チョコレート嚢胞のもっとも一般的な症状は慢性の痛みです (参考文献 2, 3) 。その他にも様々な症状がありますが、重要なものに不妊があり、妊娠を希望される子宮内膜症患者の 3割が不妊に悩まされると言われています (参考文献 3, 4)。
検査は婦人科で行う内診や、エコー・MRIなどの画像検査が軸になります (参考文献 2, 3)。
治療にはホルモン療法や外科手術がありますが、方針の決定には将来の妊娠の希望などをふまえて、患者さん本人とコミュニケーションをとる必要があります (参考文献 3, 4)。

チョコレート嚢胞の原因

チョコレート嚢胞は子宮内膜症という疾患の一部です。
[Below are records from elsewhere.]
Lemma valid_redirect env e : validate_redirect_observed env e = Ok e -> _is_http_url env (ro_to_canonical_url e) = Ok true.
Proof. unfold validate_redirect_observed, require_http. intros H. run_m H. by eapply http_url_ok. Qed.
Lemma valid_canonical env e : validate_canonical_observed env e = Ok e -> _is_http_url env (co_canonical_target_url e) = Ok true.
Proof. unfold validate_canonical_observed, require_http. intros H. run_m H. by eapply http_url_ok. Qed.
Lemma valid_page env e : validate_page_observed env e = Ok e ->
  _is_http_url env (po_page_canonical_url e) = Ok true /\ 0 <= po_discovered_link_count e.
Proof.
  unfold validate_page_observed, require_http, _require. intros H. run_m H. split; [by eapply http_url_ok|].
  repeat match goal with H : guard _ _ = Ok _ |- _ => apply guard_ok in H end. lia.
Qed.
Lemma valid_snapshot s : validate_snapshot s = Ok s -> truthy_str (strip (gs_run_ref s)) = true.
Proof.
  unfold validate_snapshot, _check_event_anchors, _require. intros H. run_m H. run_m Hr0. by apply guard_ok in Hr0.
Qed.

(** The feedback of a snapshot of valid events is never refused by its own
    contract. *)
Theorem derive_feedback_total env id s : observed_valid env s -> validate_snapshot s = Ok s -> truthy_str (strip id) = true ->
  exists fb, derive_planner_observation_feedback env id (gs_run_ref s) s = Ok fb /\
    NoDup (fb_redirect_neighbours fb) /\
    (forall u, u ∈ fb_redirect_neighbours fb <-> exists e, e ∈ gs_redirect_observed_events s /\ u = ro_to_canonical_url e) /\
    (forall u, u ∈ fb_canonical_targets fb <-> exists e, e ∈ gs_canonical_observed_events s /\ u = co_canonical_target_url e).
Proof.
  intros (Hr & Hc & Hp) Hs%valid_snapshot Hid.
  assert (forall A (f : A -> string) (l : list A) u, u ∈ first_seen ∅ (map f l) <-> exists e, e ∈ l /\ u = f e) as Hin.
  { intros A f l u. rewrite (proj2 (first_seen_spec ∅ (map f l))), list_elem_of_fmap. set_solver. }
  unfold derive_planner_observation_feedback. rewrite checked by by rewrite bool_decide_true.
  set (fb := Build_PlannerObservationFeedback _ _ _ _ _).
  exists fb. split; [|split_and!; [apply first_seen_spec|intros u; apply Hin|intros u; apply Hin]].
  unfold validate_feedback, _require, no_duplicates. simpl.
  rewrite !checked; [done|..]; rewrite ?guard_ok, ?bool_decide_eq_true; try done; try apply first_seen_spec; apply for_each_intro.
  - intros [u c] [H|(e & He & [= -> ->])]%dict_of_pages; [by apply elem_of_nil in H|].
    destruct (valid_page _ _ (Hp e He)) as [? ?]. rewrite checked by by apply http_url_ok. apply guard_ok. lia.
  - intros u (e & He & ->)%Hin. apply http_url_ok, valid_canonical; auto.
  - intros u (e & He & ->)%Hin. apply http_url_ok, valid_redirect; auto.
Qed.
子宮内膜症は子宮内膜に似た組織が子宮の外で増殖してしまう病気で、チョコレート嚢胞は子宮内膜組織が卵巣で増殖してしまい、茶色い内容物が溜まることが多いので「チョコレート嚢胞」とよばれています。
子宮内膜症自体の原因ははっきりとはしていませんが、もっとも一般的に言われているのは月経のときに本来であれば身体の外に排出される子宮内膜の一部が逆流した結果、卵管を経由して他の場所へ行きついてしまうというものです (参考文献 1) 。異常な場所で増殖した子宮内膜組織では炎症が起こり、痛みなどの症状が出てしまうとされています (参考文献 1) 。また、炎症が続くことによって卵巣が周囲の組織と癒着してしまう、または正常な卵巣機能が阻害されてしまうなどの影響で不妊症につながることもあります (参考文献 1)。